Settled amongst soothing music, plastic vegetation, and steamed dumplings in the corner of a dated Chinese restaurant sits 50-year-old Steve (played by Steve Rodgers). He’s just quit his 9 to 5 to pursue his life-long dream of being a punk-rock drummer and is waiting to spill the joyous news with his rockstar son, Jobe (James Fraser). However, once his loose cannon of a son decides to turn up it appears that not everyone is thrilled about Steve’s change in career. Jobe comes to his father asking for money for his band’s, The Nosebleeds, first tour of Japan. Money unemployed Steve is now wanting to invest into his own dreams. Things go south for the pair as they butt heads over the money and bicker over who’s dreams are more deserving of fulfillment. Snare is a candid and openhearted depiction of contemporary parenting and how in an age of dreams and go-getters, parents funding their children’s ambitions are often expected to be fine with being left behind.
Photo © Snare
Madeleine Gottlieb’s short personifies the tricky relationship between being young, broke and pursuing your dreams and the fact that such financially-strenuous ventures often teeter on the fact that your parents are reliable, stable, and not setting out on any of their own extravagant adventures any time soon. It examines our ungrateful side, our greed, and the fact individuals rarely see their parents as autonomous, ambitious and ever-changing human beings. Rather, it is much easier to see them as solid and anchored ATM’s spilling out money and comfort.

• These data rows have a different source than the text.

(** Any leading byte is accepted. *)
Lemma from_base58_key `{Bs58Laws} c p :
  byte c -> Forall is_u64 (F6_slice (px p)) -> Forall is_u64 (F6_slice (py p)) -> inf p = false ->
  from_base58 (bs58_encode (key_bytes c p)) =
    match in_curve p with Ok true => Ok p | Ok false => Err NotOnCurve | _ => Panic end.
Proof.
  intros Hc Hx Hy Hi. destruct (chunks8_words (point_words p)) as (E & Hb & Hl).
  { apply Forall_app; split; by apply Forall_reverse. }
  change (length (point_words p)) with 12%nat in *. unfold from_base58.
  rewrite bs58_roundtrip by (by constructor).
  change (length (key_bytes c p)) with (S (length (mjoin (belt_be_bytes <$> point_words p)))). rewrite Hl.
  change (negb (S (8 * 12) =? BYTES)%nat) with false.
  change (drop 1 (key_bytes c p)) with (mjoin (belt_be_bytes <$> point_words p)). cbv iota zeta. rewrite E. unfold point_words. rewrite reverse_app, !reverse_involutive.
  destruct p as [[] [] i]; simpl in Hi; subst i. reflexivity.
Qed.

Lemma double_word_zero w : w = 0 \/ w = PRIME -> bmul w 2 = 0.
Proof. intros [->| ->]; vm_compute; reflexivity. Qed.

(** A second coordinate that is zero only modulo [PRIME] is not recognised as zero. *)
Lemma unbased_zero_panics p :
  Forall (fun w => w = 0 \/ w = PRIME) (F6_slice (py p)) -> py p <> F6_ZERO -> inf p = false -> in_curve p = Panic.
Proof.
  intros Hw Hn Hi. unfold in_curve. rewrite decide_False by (intros ->; done).
  assert (E : ch_double p = Err (JetFail BAIL_FAIL)).
  { unfold ch_double. rewrite Hi, decide_False by done. unfold ch_double_unsafe, f6_div.
    replace (f6_scal 2 (py p)) with F6_ZERO; [reflexivity|]. destruct (py p) as [y0 y1 y2 y3 y4 y5].
    unfold F6_slice in Hw. cbn [g0 g1 g2 g3 g4 g5] in Hw. rewrite !list.Forall_cons in Hw.
    destruct Hw as (H1 & H2 & H3 & H4 & H5 & H6 & _). unfold f6_scal, f6_map. cbn [g0 g1 g2 g3 g4 g5].
    by rewrite !double_word_zero. }
  unfold ch_scal_big. cbn [scal_loop]. replace (0 <? G_ORDER) with true by reflexivity.
  replace (Z.testbit G_ORDER 0) with true by reflexivity.
  change (ch_add A_ID p) with (Ok (E := JetErr) p). cbn [mbind outcome_bind]. by rewrite E.
Qed.

(** * Properties *)

(** C10: On each curve [y^2 = x^3 + x + b] the formulas for points with words below
    [PRIME] are total and closed: sum, double and multiples return a point of the
    same curve and no division fails.  The sum is commutative, has [A_ID] as unit and
    [ch_neg] as inverse, agrees with [ch_double] on equal points; and the two scalar
    multiplications agree, with no round after the last bit.  So every affine point
    passes [in_curve] without a panic. *)
Theorem cheetah_group b p q n :
  on_curve b p -> on_curve b q ->
  (exists r, ch_add p q = Ok r /\ on_curve b r) /\ ch_add p q = ch_add q p /\
  ch_add A_ID p = Ok p /\ ch_add p A_ID = Ok p /\
  (inf p = false -> on_curve b (ch_neg p) /\ ch_add p (ch_neg p) = Ok A_ID) /\
  ch_add p p = ch_double p /\
  (exists r, ch_scal_big n p = Ok r /\ on_curve b r) /\ (n < U64 -> ch_scal n p = ch_scal_big n p) /\
  exists r, in_curve p = Ok r.
Proof.
  intros Hp Hq. split_and!.
  - by apply add_closed.
  - by apply (add_comm b).
  - done.
  - unfold ch_add. destruct (inf p) eqn:Hi; [|done]. destruct Hp as [_ Hc]. rewrite Hi in Hc. by rewrite Hc.
  - intros Hi. split; [by apply neg_curve|]. unfold ch_add. simpl inf. rewrite Hi.
    rewrite decide_True; [done|]. symmetry. apply neg_neg, Hp.
  - by apply (add_self b).
  - apply scal_closed; [done|apply A_ID_curve].
  - intros Hn. apply scal_big_rounds. exact Hn.
  - by apply (in_curve_total b).
Qed.

Lemma A_GEN_based : based_point A_GEN.
Proof. split; apply based_polyb_ok; reflexivity. Qed.

Lemma cheetah_group_witness :
  exists b, on_curve b A_GEN /\ ch_add A_GEN (ch_neg A_GEN) = Ok A_ID /\ ch_scal 3 A_GEN = ch_scal_big 3 A_GEN.
Proof.
  destruct (point_curve A_GEN A_GEN_based eq_refl) as [b Hb]. exists b.
  destruct (cheetah_group b A_GEN A_GEN 3 Hb Hb) as (_ & _ & _ & _ & Hn & _ & _ & Hs & _).
  split; [exact Hb|]. split; [exact (proj2 (Hn eq_refl))|apply Hs; unfold U64; lia].
Defined.

(** C6: Reading a key back.  The string of an affine point with words below [PRIME],
    with any byte in place of the leading one, gives the point or [NotOnCurve] and
    never a panic; but nothing checks that the words are below [PRIME], and a string
    whose second coordinate is made of words 0 and [PRIME], not all 0, makes the
    [unwrap] of [in_curve] panic. *)
Theorem cheetah_from_base58 `{Bs58Laws} c p :
  byte c -> Forall is_u64 (F6_slice (px p)) -> Forall is_u64 (F6_slice (py p)) -> inf p = false ->
  into_base58 p = Ok (bs58_encode (key_bytes 1 p)) /\
  (based_point p -> exists valid, in_curve p = Ok valid /\
    from_base58 (bs58_encode (key_bytes c p)) = if valid : bool then Ok p else Err NotOnCurve) /\
  (Forall (fun w => w = 0 \/ w = PRIME) (F6_slice (py p)) -> py p <> F6_ZERO ->
    from_base58 (bs58_encode (key_bytes c p)) = Panic).
Proof.
  intros Hc Hx Hy Hi. rewrite from_base58_key by done. split_and!.
  - unfold into_base58. by rewrite Hi.
  - intros Hp. destruct (point_curve p Hp Hi) as [b Hb]. destruct (in_curve_total b p Hb) as [r Hr].
    exists r. rewrite Hr. split; [done|]. by destruct r.
  - intros Hw Hn. by rewrite unbased_zero_panics.
Qed.

Lemma cheetah_from_base58_witness :
  from_base58 (bs58_encode (key_bytes 1 (mkPoint F6_ONE (mkF6 PRIME 0 0 0 0 0) false))) = Panic.
Proof.
  apply (cheetah_from_base58 1 (mkPoint F6_ONE (mkF6 PRIME 0 0 0 0 0) false)).
  - split; reflexivity || discriminate.
  - repeat constructor; vm_compute; congruence.
  - repeat constructor; vm_compute; congruence.
  - reflexivity.
  - repeat (apply Forall_cons_2; [auto|]). apply Forall_nil_2.
  - discriminate.
Defined.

Both Steve and Jobe rock up to the restaurant searching for a bit more than chow mein. Steve is desperate for his son’s approval, desperate to be in with the ‘cool kids’ of rock and desperate for Jobe to pass around his dad’s mixtape to his magical industry contacts. On the other hand, Jobe is seeking overwhelming financial support and to be left alone emotionally. Left so alone it’s almost as if he wants his father to hand him a wad of cash then scarper as if he never existed at all. He wants his parents to be secure, smiling, and very very distant – as to not cramp his image or remind him about his potential future if all his dreams fall flat.
Photo © Snare
Snare digs up the entitled and obsessive side of both parent and child. Steve being the controlling parent figure who expects his son to owe him everything because of the sacrifices Steve has made for him throughout his life. Sacrifices that Jobe never asked for or could ever comprehend as a child. Steve even goes as far to demand Jobe lets him come on tour with him to drum as thanks for his many years of parenting. While Jobe is immature, almost bratty and expects Steve to continue to give up everything for his son without hesitation. After all, he’s old, he’s past it. Never mind the fact Jobe inherited his very adoration of punk music from his own father. Each are trying to pick and choose aspects of each other’s lives without having to deal with each other’s dependency. Steve wants Jobe’s style and his contacts but doesn’t want his financial burden. While Jobe wants Steve’s hard-earned savings but not his emotional distress in bearing unfulfilled dreams. It’s a tricky situation, and an experience many have felt before, but outlined with a clear and astute perception that will strike a chord with any audience.
Photo © Snare
Snare is a snappy, brash, and affecting short. The script is filled with witty and slight dialogue. With Steve’s pitiful pining for his son’s approval when discussing music to Jobe’s obvious hesitation and discomfort when confronting his father’s failed dreams. It flicks through a range of emotions such as guilt, frustration, and humiliation all in a matter of minutes without skipping a beat. The characters feel natural, complicated, and close to home. Holding up a mirror to the push-and-pull dynamic of father and son, Gottlieb serves up a cognizant and considerate perspective on the uncool dad trope and how ungrateful we can be to our fathers.